Description of the task:
Copy each line of the records that holds the string "econstructor".

*** Supplied material ***

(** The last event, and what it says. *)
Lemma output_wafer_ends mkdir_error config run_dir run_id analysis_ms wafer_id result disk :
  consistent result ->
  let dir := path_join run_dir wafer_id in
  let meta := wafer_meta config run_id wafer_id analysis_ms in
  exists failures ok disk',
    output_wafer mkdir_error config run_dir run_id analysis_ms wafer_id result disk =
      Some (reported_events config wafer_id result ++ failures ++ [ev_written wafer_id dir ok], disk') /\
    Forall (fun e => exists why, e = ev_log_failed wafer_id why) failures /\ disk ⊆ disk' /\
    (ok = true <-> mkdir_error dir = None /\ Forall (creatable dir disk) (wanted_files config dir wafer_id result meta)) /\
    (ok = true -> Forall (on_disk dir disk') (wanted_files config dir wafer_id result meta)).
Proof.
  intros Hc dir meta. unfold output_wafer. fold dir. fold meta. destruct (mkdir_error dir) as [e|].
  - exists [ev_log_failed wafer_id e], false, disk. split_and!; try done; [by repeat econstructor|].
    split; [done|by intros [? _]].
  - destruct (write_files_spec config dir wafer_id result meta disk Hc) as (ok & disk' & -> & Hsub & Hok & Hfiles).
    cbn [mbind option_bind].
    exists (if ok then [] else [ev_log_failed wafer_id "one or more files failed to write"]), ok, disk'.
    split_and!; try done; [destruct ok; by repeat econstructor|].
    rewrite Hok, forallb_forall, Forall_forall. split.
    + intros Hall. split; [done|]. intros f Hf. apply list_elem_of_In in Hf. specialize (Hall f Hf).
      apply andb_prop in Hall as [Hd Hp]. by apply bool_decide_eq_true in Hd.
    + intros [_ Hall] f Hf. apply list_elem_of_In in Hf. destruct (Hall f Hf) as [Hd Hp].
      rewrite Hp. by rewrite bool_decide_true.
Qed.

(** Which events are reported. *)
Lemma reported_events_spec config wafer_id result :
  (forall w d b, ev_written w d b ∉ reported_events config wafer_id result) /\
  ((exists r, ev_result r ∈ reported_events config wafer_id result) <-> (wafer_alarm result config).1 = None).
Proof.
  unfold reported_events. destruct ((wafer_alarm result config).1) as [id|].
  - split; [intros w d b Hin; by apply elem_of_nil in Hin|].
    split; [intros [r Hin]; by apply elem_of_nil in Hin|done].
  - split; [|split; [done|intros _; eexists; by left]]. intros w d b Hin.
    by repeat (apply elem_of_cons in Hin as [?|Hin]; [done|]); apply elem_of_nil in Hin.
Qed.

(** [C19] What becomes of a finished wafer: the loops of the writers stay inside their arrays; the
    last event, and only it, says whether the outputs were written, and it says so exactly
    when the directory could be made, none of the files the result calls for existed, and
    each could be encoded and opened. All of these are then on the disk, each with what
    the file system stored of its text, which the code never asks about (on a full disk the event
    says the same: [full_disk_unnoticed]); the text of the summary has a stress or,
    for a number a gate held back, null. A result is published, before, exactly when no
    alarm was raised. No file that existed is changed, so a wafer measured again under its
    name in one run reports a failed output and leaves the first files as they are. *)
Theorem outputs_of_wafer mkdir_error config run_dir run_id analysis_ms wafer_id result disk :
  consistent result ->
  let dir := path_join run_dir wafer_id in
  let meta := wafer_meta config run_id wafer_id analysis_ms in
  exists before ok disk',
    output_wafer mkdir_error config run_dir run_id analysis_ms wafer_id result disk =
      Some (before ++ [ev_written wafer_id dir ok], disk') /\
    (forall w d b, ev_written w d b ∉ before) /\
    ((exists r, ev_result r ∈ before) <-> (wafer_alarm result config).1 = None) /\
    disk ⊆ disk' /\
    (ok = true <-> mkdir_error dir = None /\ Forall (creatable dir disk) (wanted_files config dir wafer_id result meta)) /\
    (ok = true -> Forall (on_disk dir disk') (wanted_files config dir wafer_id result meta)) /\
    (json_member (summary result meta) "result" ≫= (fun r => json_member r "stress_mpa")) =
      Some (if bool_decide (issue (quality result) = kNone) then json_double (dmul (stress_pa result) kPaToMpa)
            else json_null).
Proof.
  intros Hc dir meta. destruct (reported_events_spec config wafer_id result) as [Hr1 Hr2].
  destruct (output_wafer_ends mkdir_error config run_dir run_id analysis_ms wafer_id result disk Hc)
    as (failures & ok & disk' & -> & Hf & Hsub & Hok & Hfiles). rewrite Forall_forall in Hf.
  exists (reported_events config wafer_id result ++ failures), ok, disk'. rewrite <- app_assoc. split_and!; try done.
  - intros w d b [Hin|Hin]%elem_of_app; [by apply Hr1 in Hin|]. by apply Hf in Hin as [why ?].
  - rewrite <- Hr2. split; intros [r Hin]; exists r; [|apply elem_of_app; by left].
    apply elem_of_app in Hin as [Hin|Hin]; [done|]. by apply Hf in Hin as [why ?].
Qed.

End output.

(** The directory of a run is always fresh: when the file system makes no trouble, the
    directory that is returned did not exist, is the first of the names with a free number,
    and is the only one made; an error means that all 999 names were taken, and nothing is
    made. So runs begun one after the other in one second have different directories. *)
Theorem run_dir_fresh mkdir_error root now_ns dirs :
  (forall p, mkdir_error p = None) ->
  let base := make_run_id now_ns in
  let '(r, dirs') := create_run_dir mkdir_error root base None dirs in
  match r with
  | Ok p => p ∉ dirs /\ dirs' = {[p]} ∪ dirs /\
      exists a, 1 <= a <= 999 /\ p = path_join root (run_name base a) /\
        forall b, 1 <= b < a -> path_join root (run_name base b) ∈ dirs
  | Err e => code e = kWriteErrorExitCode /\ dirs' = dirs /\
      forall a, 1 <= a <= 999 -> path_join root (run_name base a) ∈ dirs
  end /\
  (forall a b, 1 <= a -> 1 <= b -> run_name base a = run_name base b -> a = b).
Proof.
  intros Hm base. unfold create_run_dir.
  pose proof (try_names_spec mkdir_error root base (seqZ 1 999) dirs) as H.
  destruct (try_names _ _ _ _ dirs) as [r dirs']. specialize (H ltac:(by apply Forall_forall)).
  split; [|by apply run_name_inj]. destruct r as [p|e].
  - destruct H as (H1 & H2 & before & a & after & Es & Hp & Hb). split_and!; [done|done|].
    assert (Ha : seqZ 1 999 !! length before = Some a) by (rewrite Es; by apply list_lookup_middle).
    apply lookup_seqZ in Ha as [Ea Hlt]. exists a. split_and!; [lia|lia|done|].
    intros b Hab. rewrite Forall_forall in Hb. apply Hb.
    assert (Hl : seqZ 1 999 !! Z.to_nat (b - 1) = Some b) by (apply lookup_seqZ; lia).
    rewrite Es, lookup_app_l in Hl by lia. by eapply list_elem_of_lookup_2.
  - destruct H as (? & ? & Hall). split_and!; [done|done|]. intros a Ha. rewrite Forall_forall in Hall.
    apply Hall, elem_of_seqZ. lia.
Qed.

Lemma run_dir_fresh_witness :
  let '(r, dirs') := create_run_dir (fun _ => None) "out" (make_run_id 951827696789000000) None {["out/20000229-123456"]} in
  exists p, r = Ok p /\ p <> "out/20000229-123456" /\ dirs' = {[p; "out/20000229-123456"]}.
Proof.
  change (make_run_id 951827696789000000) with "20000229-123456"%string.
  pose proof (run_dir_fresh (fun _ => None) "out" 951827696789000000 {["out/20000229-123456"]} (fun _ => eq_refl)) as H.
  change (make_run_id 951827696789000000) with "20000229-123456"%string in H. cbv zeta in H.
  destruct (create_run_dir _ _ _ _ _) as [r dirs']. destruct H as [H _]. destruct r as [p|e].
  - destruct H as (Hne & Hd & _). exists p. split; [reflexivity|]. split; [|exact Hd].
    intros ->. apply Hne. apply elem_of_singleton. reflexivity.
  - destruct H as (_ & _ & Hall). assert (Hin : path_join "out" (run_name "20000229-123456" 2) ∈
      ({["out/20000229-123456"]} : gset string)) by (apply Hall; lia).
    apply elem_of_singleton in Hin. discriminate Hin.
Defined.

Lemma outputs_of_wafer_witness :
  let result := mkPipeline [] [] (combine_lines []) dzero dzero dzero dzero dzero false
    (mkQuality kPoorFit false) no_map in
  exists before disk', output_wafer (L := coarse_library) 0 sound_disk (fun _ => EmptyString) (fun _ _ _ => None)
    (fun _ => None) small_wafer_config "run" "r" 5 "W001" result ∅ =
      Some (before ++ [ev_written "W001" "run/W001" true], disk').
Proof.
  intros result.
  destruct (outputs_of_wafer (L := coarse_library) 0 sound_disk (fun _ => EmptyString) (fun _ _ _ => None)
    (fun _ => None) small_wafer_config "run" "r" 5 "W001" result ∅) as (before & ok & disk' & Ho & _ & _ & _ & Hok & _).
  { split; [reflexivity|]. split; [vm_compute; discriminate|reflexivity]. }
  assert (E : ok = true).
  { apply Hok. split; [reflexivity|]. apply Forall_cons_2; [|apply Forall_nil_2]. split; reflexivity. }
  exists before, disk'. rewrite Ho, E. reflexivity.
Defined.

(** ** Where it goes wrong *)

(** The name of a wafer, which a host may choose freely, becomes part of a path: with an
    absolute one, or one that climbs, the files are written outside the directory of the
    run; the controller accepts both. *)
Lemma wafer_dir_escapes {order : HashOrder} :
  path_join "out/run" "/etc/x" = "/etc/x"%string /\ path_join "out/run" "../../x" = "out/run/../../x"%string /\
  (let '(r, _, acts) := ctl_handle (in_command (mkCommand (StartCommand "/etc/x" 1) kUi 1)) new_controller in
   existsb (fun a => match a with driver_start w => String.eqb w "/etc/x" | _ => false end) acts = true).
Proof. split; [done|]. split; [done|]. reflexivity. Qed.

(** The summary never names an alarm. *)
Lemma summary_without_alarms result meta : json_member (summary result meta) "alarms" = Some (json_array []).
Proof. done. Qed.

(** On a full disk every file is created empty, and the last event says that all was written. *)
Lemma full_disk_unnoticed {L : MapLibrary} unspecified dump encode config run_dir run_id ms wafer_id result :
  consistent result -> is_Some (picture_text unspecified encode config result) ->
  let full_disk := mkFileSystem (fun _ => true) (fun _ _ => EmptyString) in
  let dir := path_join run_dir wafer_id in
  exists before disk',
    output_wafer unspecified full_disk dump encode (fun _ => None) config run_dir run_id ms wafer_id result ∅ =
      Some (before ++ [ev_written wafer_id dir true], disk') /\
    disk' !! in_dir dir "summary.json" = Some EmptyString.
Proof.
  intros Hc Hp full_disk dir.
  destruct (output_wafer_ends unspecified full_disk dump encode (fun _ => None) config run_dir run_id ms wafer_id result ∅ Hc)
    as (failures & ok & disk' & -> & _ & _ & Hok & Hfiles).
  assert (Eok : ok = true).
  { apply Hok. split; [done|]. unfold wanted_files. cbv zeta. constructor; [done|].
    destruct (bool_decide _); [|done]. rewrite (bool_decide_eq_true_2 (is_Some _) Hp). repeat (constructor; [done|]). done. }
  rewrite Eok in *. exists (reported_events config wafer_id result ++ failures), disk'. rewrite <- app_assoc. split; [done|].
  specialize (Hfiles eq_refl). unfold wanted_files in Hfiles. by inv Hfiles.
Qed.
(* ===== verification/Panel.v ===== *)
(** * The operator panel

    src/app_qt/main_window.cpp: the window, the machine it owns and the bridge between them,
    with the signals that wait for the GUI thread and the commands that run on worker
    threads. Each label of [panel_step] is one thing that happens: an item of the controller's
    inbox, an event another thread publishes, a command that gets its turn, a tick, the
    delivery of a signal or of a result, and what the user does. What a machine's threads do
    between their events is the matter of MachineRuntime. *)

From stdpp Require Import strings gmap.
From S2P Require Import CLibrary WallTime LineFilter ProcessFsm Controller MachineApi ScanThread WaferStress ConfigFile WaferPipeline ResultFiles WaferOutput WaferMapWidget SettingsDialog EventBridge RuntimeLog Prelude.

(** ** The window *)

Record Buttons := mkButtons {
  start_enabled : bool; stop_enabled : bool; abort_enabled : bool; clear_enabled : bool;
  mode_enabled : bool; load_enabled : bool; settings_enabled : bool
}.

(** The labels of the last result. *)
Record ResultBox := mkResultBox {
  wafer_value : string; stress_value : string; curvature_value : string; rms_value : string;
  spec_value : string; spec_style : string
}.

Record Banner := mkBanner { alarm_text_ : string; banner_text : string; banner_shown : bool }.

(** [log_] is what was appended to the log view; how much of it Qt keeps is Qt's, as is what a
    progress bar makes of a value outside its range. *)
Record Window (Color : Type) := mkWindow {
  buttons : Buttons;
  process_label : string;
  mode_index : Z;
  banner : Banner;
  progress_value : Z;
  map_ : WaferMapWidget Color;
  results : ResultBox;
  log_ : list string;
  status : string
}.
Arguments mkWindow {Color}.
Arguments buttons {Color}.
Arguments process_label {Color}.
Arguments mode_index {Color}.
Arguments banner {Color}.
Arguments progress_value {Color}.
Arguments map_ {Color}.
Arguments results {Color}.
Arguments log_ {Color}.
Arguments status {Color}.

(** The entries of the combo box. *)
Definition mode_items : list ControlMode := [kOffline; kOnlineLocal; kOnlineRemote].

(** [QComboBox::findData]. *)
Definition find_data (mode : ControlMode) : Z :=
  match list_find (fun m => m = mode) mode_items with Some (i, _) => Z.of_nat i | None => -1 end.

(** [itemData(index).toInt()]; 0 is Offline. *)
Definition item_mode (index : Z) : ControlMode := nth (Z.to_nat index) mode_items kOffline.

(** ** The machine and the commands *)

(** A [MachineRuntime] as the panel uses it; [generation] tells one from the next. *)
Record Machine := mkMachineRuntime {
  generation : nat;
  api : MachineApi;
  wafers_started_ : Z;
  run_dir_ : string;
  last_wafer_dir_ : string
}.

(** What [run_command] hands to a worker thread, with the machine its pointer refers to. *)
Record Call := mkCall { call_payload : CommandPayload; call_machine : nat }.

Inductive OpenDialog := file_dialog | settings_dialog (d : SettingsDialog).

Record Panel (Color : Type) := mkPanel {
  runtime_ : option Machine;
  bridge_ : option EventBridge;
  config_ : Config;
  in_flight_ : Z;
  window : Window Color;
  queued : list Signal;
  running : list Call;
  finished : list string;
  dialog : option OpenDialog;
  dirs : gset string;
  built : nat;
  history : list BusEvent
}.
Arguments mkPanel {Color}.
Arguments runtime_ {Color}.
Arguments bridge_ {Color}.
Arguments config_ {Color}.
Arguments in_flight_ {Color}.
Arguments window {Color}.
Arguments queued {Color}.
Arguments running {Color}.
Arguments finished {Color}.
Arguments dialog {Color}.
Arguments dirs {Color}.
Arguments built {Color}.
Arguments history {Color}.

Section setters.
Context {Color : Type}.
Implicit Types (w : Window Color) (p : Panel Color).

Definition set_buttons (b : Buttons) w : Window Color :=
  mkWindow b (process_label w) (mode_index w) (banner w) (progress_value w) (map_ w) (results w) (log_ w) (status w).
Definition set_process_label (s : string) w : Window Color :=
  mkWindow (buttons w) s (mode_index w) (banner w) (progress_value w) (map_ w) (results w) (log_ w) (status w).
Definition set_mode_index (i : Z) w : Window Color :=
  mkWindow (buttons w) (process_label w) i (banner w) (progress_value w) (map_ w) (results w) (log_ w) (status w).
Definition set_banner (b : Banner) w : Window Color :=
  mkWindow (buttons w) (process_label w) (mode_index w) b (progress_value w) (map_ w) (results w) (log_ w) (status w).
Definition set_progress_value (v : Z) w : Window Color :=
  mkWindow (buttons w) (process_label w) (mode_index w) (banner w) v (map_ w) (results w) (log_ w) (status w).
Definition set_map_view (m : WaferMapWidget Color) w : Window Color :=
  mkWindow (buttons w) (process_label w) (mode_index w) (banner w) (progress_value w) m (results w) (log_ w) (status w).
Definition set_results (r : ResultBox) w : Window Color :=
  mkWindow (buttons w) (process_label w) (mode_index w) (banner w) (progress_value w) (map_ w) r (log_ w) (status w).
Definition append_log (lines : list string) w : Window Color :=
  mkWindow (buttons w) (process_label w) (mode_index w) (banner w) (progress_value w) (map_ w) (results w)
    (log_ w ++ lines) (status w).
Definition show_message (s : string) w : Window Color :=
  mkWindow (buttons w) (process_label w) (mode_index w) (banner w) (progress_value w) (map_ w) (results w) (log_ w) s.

*** End of Supplied material ***

Exercise response:
  - exists [ev_log_failed wafer_id e], false, disk. split_and!; try done; [by repeat econstructor|].
    split_and!; try done; [destruct ok; by repeat econstructor|].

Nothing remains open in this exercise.